Ad indicare la direzione a Giorgio, in questo
caso, è proprio il nostro barbone- filosofo che, non avendo più
nome,"è solo un individuo gettato nel mondo e trascinato in un ritmo
frammentato ed irredento del qui e dell’ora da cui si sta liberando".
Fratello del più famoso Vitangelo Moscardi, protagonista del romanzo di L.

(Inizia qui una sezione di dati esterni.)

(* ===== verification/RequestTypes.v ===== *)
(** * The types of what is sent

    The bodies are records over [N], so the widths of the integer fields are
    a typing judgement ([wf]) that the definitions have to keep.  A request
    that is sent keeps it, is valid, and is signed by the key that was
    loaded, so that the agent accepts its signature under the public half. *)

From Stdlib Require Import NArith ZArith Lia List Bool.
From Stdlib Require Import Strings.Byte Strings.String.
From stdpp Require Import base decidable list option strings.
From S2P Require Import Prelude RustStd Crypto Protocol Canonical Samples ProtocolProps Sys.
From S2P Require Import Io Sim Frame Trust Common Keys Config Request Verdict RequestProps.

Open Scope N_scope.

Definition well_typed `{Crypto} (sk : SigningKey) (signed : SignedAuthRequest.t) : Prop :=
  AuthRequestBody.wf (SignedAuthRequest.body signed) /\
  AuthRequestBody.validate (SignedAuthRequest.body signed) = Ok tt /\
  length (SignedAuthRequest.signature signed) = 64%nat /\
  SignedAuthRequest.verify signed (VerifyingKey_to_bytes (SigningKey_verifying_key sk)) = Ok tt.

Lemma request_of_wf now timeout random id pid ctx :
  now + timeout <= u64_max -> AuthRequestBody.wf (request_of now timeout random id (pid mod 4294967296) ctx).
Proof.
  intros Hn. unfold AuthRequestBody.wf. cbn. split_and!; [done|lia|done|].
  pose proof (N.mod_lt pid 4294967296 ltac:(done)). unfold u32_max. lia.
Qed.

Lemma sign_well_typed `{CL : CryptoLaws} sk body signed :
  SignedAuthRequest.sign body sk = Ok signed -> AuthRequestBody.wf body -> well_typed sk signed.
Proof.
  intros Hs Hw. unfold SignedAuthRequest.sign in Hs.
  apply result_bind_ok in Hs as (m & Hm & [= <-]).
  assert (AuthRequestBody.validate body = Ok tt) as Hv.
  { unfold AuthRequestBody.canonical_bytes in Hm. by destruct (AuthRequestBody.validate body) as [[]|]. }
  split_and!; cbn; [done|done|apply Signature_to_bytes_length|].
  unfold SignedAuthRequest.verify. cbn [SignedAuthRequest.body SignedAuthRequest.signature].
  rewrite Hm. cbn [result_bind]. by apply verify_ed25519_ok, sign_holds.
Qed.

Lemma sending_well_typed `{CL : CryptoLaws} ctx sk timeout d signed pre :
  sending ctx sk timeout d signed pre -> well_typed sk signed.
Proof.
  intros [(ns0 & t0 & random & id & pid & _ & _ & _ & Hmax & Hb) Hs].
  eapply sign_well_typed; [exact Hs|]. rewrite Hb. by apply request_of_wf.
Qed.


(** ** Witness *)

#[local] Existing Instance sample_crypto.
#[local] Existing Instance sample_crypto_laws.
#[local] Existing Instance sample_toml.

Pirandello "Uno nessuno centomila", solo nell'attimo in cui si apre
all'altro si riconosce come vita purissima ed "assoluta", ovvero
sciolta da qualsiasi altro legame, svincolata per sempre persino dal proprio
nome."Non ho più nome. Il nome conviene ai morti. A chi ha concluso. Io
sono vita e non concludo. La vita non concluse e non sa di nomi la vita...Sono
quest'albero, nuvola...vagabondo... muoio ogni attimo, io, e rinasco vivo e
senza ricordi: vivo e intero, non più in me ma in ogni cosa fuori". E
questa, caro barbone-filosofo è "la favola bella che ieri ci illuse, oggi
ci illude, “illude anche te e continuerà ancora ad illuderci "finché
il sole brillerà sulle sciagure umane".